┌──
Lemma listener_create_bind_fails (port : Z) (k : Listener.boot) :
  0 ≤ Listener.socket_ret k → Listener.bind_ret k < 0 →
  Listener.create port k
  = (Listener.mk UniqueFd.empty,
     [SysSocket (Listener.socket_ret k);
      SysSetsockopt (Listener.socket_ret k) (Listener.setsockopt_ret k);
      SysBind (Listener.socket_ret k) port (Listener.bind_ret k);
      SysClose (Listener.socket_ret k)]).
Proof.
  intros Hs Hb. unfold Listener.create.
  rewrite (proj2 (Z.ltb_ge _ _) Hs). by rewrite (proj2 (Z.ltb_lt _ _) Hb).
Qed.

Lemma listener_create_listen_fails (port : Z) (k : Listener.boot) :
  0 ≤ Listener.socket_ret k → 0 ≤ Listener.bind_ret k → Listener.listen_ret k < 0 →
  Listener.create port k
  = (Listener.mk UniqueFd.empty,
     [SysSocket (Listener.socket_ret k);
      SysSetsockopt (Listener.socket_ret k) (Listener.setsockopt_ret k);
      SysBind (Listener.socket_ret k) port (Listener.bind_ret k);
      SysListen (Listener.socket_ret k) (Listener.listen_ret k);
      SysClose (Listener.socket_ret k)]).
Proof.
  intros Hs Hb Hl. unfold Listener.create.
  rewrite (proj2 (Z.ltb_ge _ _) Hs), (proj2 (Z.ltb_ge _ _) Hb).
  by rewrite (proj2 (Z.ltb_lt _ _) Hl).
Qed.

Lemma listener_create_succeeds (port : Z) (k : Listener.boot) :
  0 ≤ Listener.socket_ret k → 0 ≤ Listener.bind_ret k → 0 ≤ Listener.listen_ret k →
  Listener.create port k
  = (Listener.mk (UniqueFd.mk (Listener.socket_ret k)),
     [SysSocket (Listener.socket_ret k);
      SysSetsockopt (Listener.socket_ret k) (Listener.setsockopt_ret k);
      SysBind (Listener.socket_ret k) port (Listener.bind_ret k);
      SysListen (Listener.socket_ret k) (Listener.listen_ret k);
      SysFcntlGetfl (Listener.socket_ret k) (getfl_ret (Listener.nonblock k));
      SysFcntlSetfl (Listener.socket_ret k)
        (Z.lor (getfl_ret (Listener.nonblock k)) O_NONBLOCK)
        (setfl_ret (Listener.nonblock k))]).
Proof.
  intros Hs Hb Hl. unfold Listener.create.
  rewrite (proj2 (Z.ltb_ge _ _) Hs), (proj2 (Z.ltb_ge _ _) Hb).
  by rewrite (proj2 (Z.ltb_ge _ _) Hl).
Qed.

(** The listener is invalid exactly when [socket], [bind] or [listen]
    failed. *)
Lemma listener_valid_iff (port : Z) (k : Listener.boot) :
  Listener.valid (fst (Listener.create port k)) = true
  ↔ 0 ≤ Listener.socket_ret k ∧ 0 ≤ Listener.bind_ret k ∧ 0 ≤ Listener.listen_ret k.
Proof.
  destruct (Z.lt_ge_cases (Listener.socket_ret k) 0) as [Hs|Hs].
  { rewrite listener_create_socket_fails by done. simpl. split; [done|lia]. }
  destruct (Z.lt_ge_cases (Listener.bind_ret k) 0) as [Hb|Hb].
  { rewrite listener_create_bind_fails by done. simpl. split; [done|lia]. }
  destruct (Z.lt_ge_cases (Listener.listen_ret k) 0) as [Hl|Hl].
  { rewrite listener_create_listen_fails by done. simpl. split; [done|lia]. }
  rewrite listener_create_succeeds by done.
  unfold Listener.valid, UniqueFd.valid. simpl. split; [done|intros _].
  destruct (Z.eqb_spec (Listener.socket_ret k) (-1)); [lia|done].
Qed.

(** A start in which an object is invalid never reaches the loop. *)
Lemma serve_failed (argv : list string) (k : boot) (ws : list wait_result) (p : pending) :
  let '(sfd, lst, ep, tr) := construct (select_port argv) k in
  SignalFd.valid sfd && Listener.valid lst && Epoll.valid ep = false →
  serve argv k ws p = (Failed, tr).
Proof.
  unfold serve. destruct (construct _ _) as [[[sfd lst] ep] tr].
  intros H.
  destruct (SignalFd.valid sfd), (Listener.valid lst), (Epoll.valid ep);
    simpl in *; congruence.
Qed.

Lemma construct_fst (port : Z) (k : boot) :
  fst (construct port k)
  = (fst (SignalFd.create [SIGHUP; SIGTERM] (signalfd_ret k)),
     fst (Listener.create port (listener_boot k)),
     fst (Epoll.create (epoll_create_ret k))).
Proof.
  unfold construct. destruct (SignalFd.create _ _), (Listener.create _ _).
  reflexivity.
Qed.

Lemma main_unfold (argv : list string) (k : boot) (ws : list wait_result) (p : pending) :
  main argv k ws p
  = {| exit_code := fst (leave argv k (fst (serve argv k ws p)));
       trace := snd (serve argv k ws p)
                  ++ snd (leave argv k (fst (serve argv k ws p))) |}.
Proof.
  unfold main. destruct (serve argv k ws p) as [ph tr]. simpl.
  by destruct (leave argv k ph).
Qed.

Lemma leave_code (argv : list string) (k : boot) (ph : phase) :
  fst (leave argv k ph)
  = match ph with Failed => Some 1 | Stopped _ => Some 0 | Waiting => None end.
Proof.
  unfold leave. destruct (construct _ _) as [[[sfd lst] ep] tr]. by destruct ph.
Qed.

Lemma exit_code_phase (argv : list string) (k : boot) (ws : list wait_result) (p : pending) :
  exit_code (main argv k ws p)
  = match fst (serve argv k ws p) with
    | Failed => Some 1
    | Stopped _ => Some 0
    | Waiting => None
    end.
Proof. rewrite main_unfold. simpl. apply leave_code. Qed.

Lemma outside_loop_app (tr1 tr2 : list event) :
  outside_loop (tr1 ++ tr2) = outside_loop tr1 && outside_loop tr2.
Proof. apply forallb_app. Qed.

Lemma destroy_outside_loop (h : UniqueFd.t) : outside_loop (UniqueFd.destroy h) = true.
Proof. unfold UniqueFd.destroy. simpl. by destruct (negb _). Qed.

Lemma construct_outside_loop (port : Z) (k : boot) :
  outside_loop (snd (construct port k)) = true.
Proof.
  unfold construct, SignalFd.create, Listener.create, Epoll.create. simpl.
  repeat match goal with |- context [if ?b then _ else _] => destruct b end;
    reflexivity.
Qed.

Lemma teardown_outside_loop sfd lst ep cl :
  outside_loop (teardown sfd lst ep cl) = true.
Proof.
  unfold teardown. rewrite !outside_loop_app.
  unfold Epoll.destroy, Listener.destroy, SignalFd.destroy.
  rewrite !destroy_outside_loop.
  destruct cl as [c|]; simpl; [|done].
  unfold Client.destroy. by rewrite destroy_outside_loop.
Qed.

(** When an object is invalid, [main] returns 1 and has done nothing but
    construct and destroy, whatever the script. *)
Lemma main_failed (argv : list string) (k : boot) (ws : list wait_result) (p : pending) :
  fst (serve argv k ws p) = Failed →
  exit_code (main argv k ws p) = Some 1
  ∧ outside_loop (trace (main argv k ws p)) = true
  ∧ main argv k ws p = main argv k [] nothing_pending.
Proof.
  intros Hph. split_and!.
  - by rewrite exit_code_phase, Hph.
  - rewrite main_unfold. simpl. rewrite Hph.
    revert Hph. unfold serve, leave.
    pose proof (construct_outside_loop (select_port argv) k) as Hc.
    destruct (construct _ _) as [[[sfd lst] ep] tr]. simpl in Hc.
    destruct (_ || _); simpl.
    + intros _. by rewrite outside_loop_app, Hc, teardown_outside_loop.
    + destruct (main_loop _ _ _ _ _ _) as [[[st q]|] tr']; discriminate.
  - revert Hph. unfold main, serve.
    destruct (construct _ _) as [[[sfd lst] ep] tr].
    destruct (_ || _); simpl; [done|].
    destruct (main_loop _ _ _ _ _ _) as [[[st q]|] tr']; discriminate.
Qed.

Lemma serve_failed_iff (argv : list string) (k : boot) (ws : list wait_result) (p : pending) :
  fst (serve argv k ws p) = Failed
  ↔ SignalFd.valid (fst (SignalFd.create [SIGHUP; SIGTERM] (signalfd_ret k)))
    && Listener.valid (fst (Listener.create (select_port argv) (listener_boot k)))
    && Epoll.valid (fst (Epoll.create (epoll_create_ret k))) = false.
Proof.
  pose proof (construct_fst (select_port argv) k) as Hc.
  unfold serve. destruct (construct _ _) as [[[sfd lst] ep] tr].
  simpl in Hc. inversion Hc; subst; clear Hc.
  destruct (SignalFd.valid _), (Listener.valid _), (Epoll.valid _); simpl;
    try (split; [done|discriminate]); try (split; done).
  destruct (main_loop _ _ _ _ _ _) as [[[st q]|] tr']; simpl; split; discriminate.
Qed.

(** C7, as stated, fails: when only the address-reuse option and the
    non-blocking mark fail, the listener is valid and the process goes on to
    the loop. *)
Lemma listener_valid_despite_failed_options :
  Listener.create 9090 listener_options_fail
  = (Listener.mk (UniqueFd.mk 4),
     [SysSocket 4; SysSetsockopt 4 (-1); SysBind 4 9090 0; SysListen 4 0;
      SysFcntlGetfl 4 2; SysFcntlSetfl 4 2050 (-1)])
  ∧ Listener.valid (fst (Listener.create 9090 listener_options_fail)) = true
  ∧ exit_code (main argv_9090 boot_options_fail [] nothing_pending) = None
  ∧ lines (trace (main argv_9090 boot_options_fail [] nothing_pending))
    = [LListening 9090].
Proof. by vm_compute. Qed.

(** C7 (amended): the constructor calls [socket], [setsockopt], [bind],
    [listen] and the two [fcntl]s of [set_nonblock], in that order.  If
    [socket], [bind] or [listen] fails, the calls stop there, the socket (if
    one was obtained) is closed, the handle stays unset, and [main] returns 1
    without a single call of the loop.  The results of [setsockopt] and
    [fcntl] are not looked at. *)
Theorem listener_construction (port : Z) (k : Listener.boot) :
  let s := Listener.socket_ret k in
  let l := fst (Listener.create port k) in
  let tr := snd (Listener.create port k) in
  (s < 0 → l = Listener.mk UniqueFd.empty ∧ tr = [SysSocket s])
  ∧ (0 ≤ s → Listener.bind_ret k < 0 →
       l = Listener.mk UniqueFd.empty
       ∧ tr = [SysSocket s; SysSetsockopt s (Listener.setsockopt_ret k);
               SysBind s port (Listener.bind_ret k); SysClose s])
  ∧ (0 ≤ s → 0 ≤ Listener.bind_ret k → Listener.listen_ret k < 0 →
       l = Listener.mk UniqueFd.empty
       ∧ tr = [SysSocket s; SysSetsockopt s (Listener.setsockopt_ret k);
               SysBind s port (Listener.bind_ret k);
               SysListen s (Listener.listen_ret k); SysClose s])
  ∧ (0 ≤ s → 0 ≤ Listener.bind_ret k → 0 ≤ Listener.listen_ret k →
       Listener.valid l = true ∧ Listener.fd l = s
       ∧ tr = [SysSocket s; SysSetsockopt s (Listener.setsockopt_ret k);
               SysBind s port (Listener.bind_ret k);
               SysListen s (Listener.listen_ret k);
               SysFcntlGetfl s (getfl_ret (Listener.nonblock k));
               SysFcntlSetfl s (Z.lor (getfl_ret (Listener.nonblock k)) O_NONBLOCK)
                 (setfl_ret (Listener.nonblock k))])
  ∧ (Listener.valid l = false
     ↔ s < 0 ∨ Listener.bind_ret k < 0 ∨ Listener.listen_ret k < 0)
  ∧ (∀ argv b ws p,
       listener_boot b = k → port = select_port argv → Listener.valid l = false →
       exit_code (main argv b ws p) = Some 1
       ∧ outside_loop (trace (main argv b ws p)) = true
       ∧ main argv b ws p = main argv b [] nothing_pending).
Proof.
  intros s l tr. subst s l tr. split_and!.
  - intros H. by rewrite listener_create_socket_fails.
  - intros Hs Hb. by rewrite listener_create_bind_fails.
  - intros Hs Hb Hl. by rewrite listener_create_listen_fails.
  - intros Hs Hb Hl. rewrite listener_create_succeeds by done. simpl.
    split_and!; try done.
    unfold Listener.valid, UniqueFd.valid. simpl.
    destruct (Z.eqb_spec (Listener.socket_ret k) (-1)); [lia|done].
  - pose proof (listener_valid_iff port k) as Hv.
    destruct (Listener.valid _).
    + split; [done|]. intros H. pose proof (proj1 Hv eq_refl). lia.
    + split; [intros _|done].
      destruct (Z.lt_ge_cases (Listener.socket_ret k) 0); [lia|].
      destruct (Z.lt_ge_cases (Listener.bind_ret k) 0); [lia|].
      destruct (Z.lt_ge_cases (Listener.listen_ret k) 0); [lia|].
      assert (false = true); [apply Hv; lia|done].
  - intros argv b ws p Hb -> Hv. apply main_failed.
    apply serve_failed_iff. rewrite Hb, Hv.
    by destruct (SignalFd.valid _).
Qed.

Lemma listener_construction_witness :
  exit_code (main argv_9090 boot_bind_fails waits_client_then_term
               script_client_then_term) = Some 1
  ∧ snd (Listener.create 9090 listener_bind_fails)
    = [SysSocket 4; SysSetsockopt 4 0; SysBind 4 9090 (-1); SysClose 4].
Proof.
  pose proof (listener_construction 9090 listener_bind_fails) as H.
  simpl in H. destruct H as (_ & Hbind & _ & _ & _ & Hmain). split.
  - apply (Hmain argv_9090 boot_bind_fails); reflexivity.
  - apply Hbind; simpl; lia.
Defined.

(** ** Following a run of the loop

    Most properties of the loop have the same shape: some reading [J] of
    traces that composes along concatenation, related by [R] to the client
    slot and the stop flag.  If every primitive step of the loop (a wait, a
    signal read, one pass of the accept loop, one pass of the receive loop)
    keeps the relation, so do the loops built from them. *)

Lemma handle_eq (signo : Z) (b : bool) :
  SignalFd.handle signo b = (b || (signo =? SIGTERM), [Out (signal_line signo)]).
Proof.
  unfold SignalFd.handle, signal_line.
  destruct (Z.eqb_spec signo SIGHUP) as [->|_]; [by rewrite orb_false_r|].
  destruct (signo =? SIGTERM); [by rewrite orb_true_r|by rewrite orb_false_r].
Qed.

Lemma recv_step_continue (ep : Epoll.t) (c : Client.t) (r : recv_result) :
  fst (fst (recv_step ep c r)) = Continue → snd (fst (recv_step ep c r)) = Some c.
Proof.
  unfold recv_step. simpl. destruct (0 <? recv_ret r); [done|].
  destruct (recv_ret r =? 0); [done|]. by destruct (_ || _).
Qed.

Section Simulation.

Context {M : Type}.
Variable J : M → list event → M → Prop.
Variable R : M → option Client.t → bool → Prop.
Variables (sfd : SignalFd.t) (lst : Listener.t) (ep : Epoll.t).

Hypothesis J_nil : ∀ s, J s [] s.
Hypothesis J_app : ∀ s1 s2 s3 t1 t2, J s1 t1 s2 → J s2 t2 s3 → J s1 (t1 ++ t2) s3.

(** The trace [tr] can be followed from [s], to a state related to the slot
    [cl] and the flag [b]. *)
Let sim (s : M) (tr : list event) (cl : option Client.t) (b : bool) : Prop :=
  ∃ s', J s tr s' ∧ R s' cl b.

Hypothesis sim_wait : ∀ s cl b w out,
  R s cl b → sim s (snd (Epoll.wait ep w out events_size (-1))) cl b.
Hypothesis sim_read_end : ∀ s cl b ret,
  ret ≠ sizeof_siginfo → R s cl b → sim s [SysRead (SignalFd.fd sfd) ret] cl b.
Hypothesis sim_signal : ∀ s cl b signo,
  R s cl b →
  sim s [SysRead (SignalFd.fd sfd) sizeof_siginfo; Out (signal_line signo)]
    cl (b || (signo =? SIGTERM)).
Hypothesis sim_accept : ∀ s cl b a,
  R s cl b →
  sim s (snd (accept_step ep lst a cl)) (snd (fst (accept_step ep lst a cl))) b.
Hypothesis sim_recv : ∀ s c b r,
  R s (Some c) b →
  sim s (snd (recv_step ep c r)) (snd (fst (recv_step ep c r))) b.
└──
[Work order]
Show each line of the material that includes the word "signo".

[Output below]
Lemma handle_eq (signo : Z) (b : bool) :
  SignalFd.handle signo b = (b || (signo =? SIGTERM), [Out (signal_line signo)]).
  destruct (Z.eqb_spec signo SIGHUP) as [->|_]; [by rewrite orb_false_r|].
  destruct (signo =? SIGTERM); [by rewrite orb_true_r|by rewrite orb_false_r].
Hypothesis sim_signal : ∀ s cl b signo,
  sim s [SysRead (SignalFd.fd sfd) sizeof_siginfo; Out (signal_line signo)]
    cl (b || (signo =? SIGTERM)).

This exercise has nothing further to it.